Mastercard is more internationally focused; international travel is recovering slowly in Europe and other regions due to ongoing border closures and quarantine rules. The longer it drags on, the longer it will take for Mastercard's revenues and earnings to recover.

"Cross-border travel spending continues to be in the stabilization phase where spending is restricted due to closed borders," Mastercard CEO Michael Miebach said on a call with analysts. The company's cross-border volume fees were down 26% in the quarter, year-over-year.

Investors may also be unimpressed with Mastercard's growth in purchase volumes. While total purchase volumes grew 7.4%, year over year, to $1.23 trillion, the results only matched consensus estimates, according to FactSet. Gross dollar volumes came in slightly below consensus.

Mastercard's business is rebounding overall; the card network reported revenues of $4.15 billion, up 3.6% year over year and beating consensus estimates for $4 billion, according to FactSet. Adjusted earnings per share of $1.74 came in 10% ahead of the consensus forecast for $1.58.

The company reported pretax income of $1.9 billion, missing forecasts by $9 million.

Mastercard's "switched" transaction volumes—industry terminology for purchases authorized, cleared, and settled—was up 9% globally, year over year.
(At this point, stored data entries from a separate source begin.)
(* ===== verification/Sysproc.v ===== *)
(** * Process system calls and the system call table (sysproc.c, the table
    [syscalls] of syscall.c) *)

From S2P Require Import Prelude Layout Sleeplock Disk Bio Crc32 Log CString Mem Kalloc Vm Pipe Fs Kernel File Syscall Exec Sysfile Proc.

Section sysproc.
Context {D : Type} `{DiskFlush D}.
Context (devsw_read : Z → option (Z → M (fstate D) (Z * list Z))).
Context (devsw_write : Z → option (list Z → M (fstate D) Z)).
Context (kend kdata : Z) (trapret forkret_addr : Z).
#[local] Notation kstate := (kstate D).

Definition sys_fork : M kstate Z := fork kend kdata trapret forkret_addr.
Definition sys_exit : M kstate Z := exit kend.
Definition sys_wait : M kstate Z := wait kend.
Definition sys_kill : M kstate Z := with_arg (argint 0) (λ pid, kill pid).
Definition sys_getpid : M kstate Z := i ← myproc; p ← pat i; mret (p_pid p).

Definition sys_sbrk : M kstate Z :=
  with_arg (argint 0) (λ n,
  i ← myproc;
  p ← pat i;
  let addr := s32 (p_sz p) in
  r ← growproc kend n;
  if r <? 0 then mret (-1) else mret addr).

(** The loop of [sys_sleep], entered again with the same [ticks0] after each
    wakeup. *)
Definition sys_sleep_loop (ticks0 n : Z) : M kstate Z :=
  s ← get;
  if u32 (k_ticks s - ticks0) <? u32 n then
    killed ← mykilled;
    if (killed : bool) then mret (-1) else sleep ChTicks
  else mret 0.
Definition sys_sleep : M kstate Z :=
  with_arg (argint 0) (λ n, s ← get; sys_sleep_loop (k_ticks s) n).

Definition sys_uptime : M kstate Z := s ← get; mret (s32 (k_ticks s)).

(** struct journal_stats: ten ints. *)
Definition js_encode (j : journal_stats) : list Z :=
  addrs_encode [total_commits j; total_recoveries j; checksum_errors j; blocks_written j; blocks_installed j;
    bytes_logged j; group_commit_batches j; flush_barriers j; max_batch_size j; total_ops_batched j].
Definition sys_journalstat : M kstate Z :=
  with_arg (argptr 0 40) (λ js,
  j ← lift (T := fstate D) (lift (T := lstate D) get_journal_stats);
  ustore js (js_encode j) ;;
  mret 0).

Definition sys_crash : M kstate Z :=
  with_arg (argint 0) (λ phase,
  lift (T := fstate D) (lift (T := lstate D) (modify (l_set_crash phase))) ;;
  mret 0).

Definition syscalls (num : Z) : option (M kstate Z) :=
  match num with
  | 1 => Some sys_fork
  | 2 => Some sys_exit
  | 3 => Some sys_wait
  | 4 => Some (sys_pipe kend)
  | 5 => Some (sys_read devsw_read)
  | 6 => Some sys_kill
  | 7 => Some (sys_exec devsw_read kend kdata)
  | 8 => Some sys_fstat
  | 9 => Some (sys_chdir devsw_read)
  | 10 => Some sys_dup
  | 11 => Some sys_getpid
  | 12 => Some sys_sbrk
  | 13 => Some sys_sleep
  | 14 => Some sys_uptime
  | 15 => Some (sys_open devsw_read devsw_write kend)
  | 16 => Some (sys_write devsw_write)
  | 17 => Some (sys_mknod devsw_read devsw_write)
  | 18 => Some (sys_unlink devsw_read devsw_write)
  | 19 => Some (sys_link devsw_read devsw_write)
  | 20 => Some (sys_mkdir devsw_read devsw_write)
  | 21 => Some (sys_close kend)
  | 22 => Some sys_journalstat
  | 23 => Some sys_crash
  | _ => None
  end.

End sysproc.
And its total cards in the market increased 6% to 2.8 billion.

But high-margin cross-border volume remains a source of weakness. Cross-border transaction volume was down 17% from the first quarter of 2020.

Some analysts viewed the trajectory as encouraging. April's cross-border volumes accelerated from March and were up 66% compared to a year earlier, through the first three weeks of the month.

"The surge in high-yielding cross-border volumes in April is by far the most important development," wrote Mizuho's Dan Dolev. "Travel recovering should soon add more oomph to the story in the coming quarters."

Evercore ISI analyst David Togut notes that the 17% cross-border decline was a big improvement over the 29% drop in the fourth quarter of 2020. Switched transactions in the first three weeks of April grew 58%, accelerating sharply from the 9% reported growth in the first quarter.

But Togut cut his earnings estimates; he reduced his 2021 EPS forecast by 15 cents to $8.21, reflecting Mastercard's higher-than-expected operating expenses and acquisition-related costs.

Mastercard's guidance may not have been enough to lift the stock, too. The company expects core revenue growth in the second quarter in the low to mid- 20s percentages, against a 29% total growth consensus estimate. Togut still likes the stock, maintaining an Outperform rating and $395 target.

But Piper Sandler's Christopher Donat wasn't encouraged. "While the 1Q21 beat is a clear positive," he wrote, "we think that guidance for 2Q21 revenues is not high enough to drive the stock higher."

While the cross-border recovery is showing sequential gains, he notes, the travel component was down 61% in April from pre-pandemic levels, similar to levels earlier in the year.

Donat reiterated a Neutral rating and $370 target.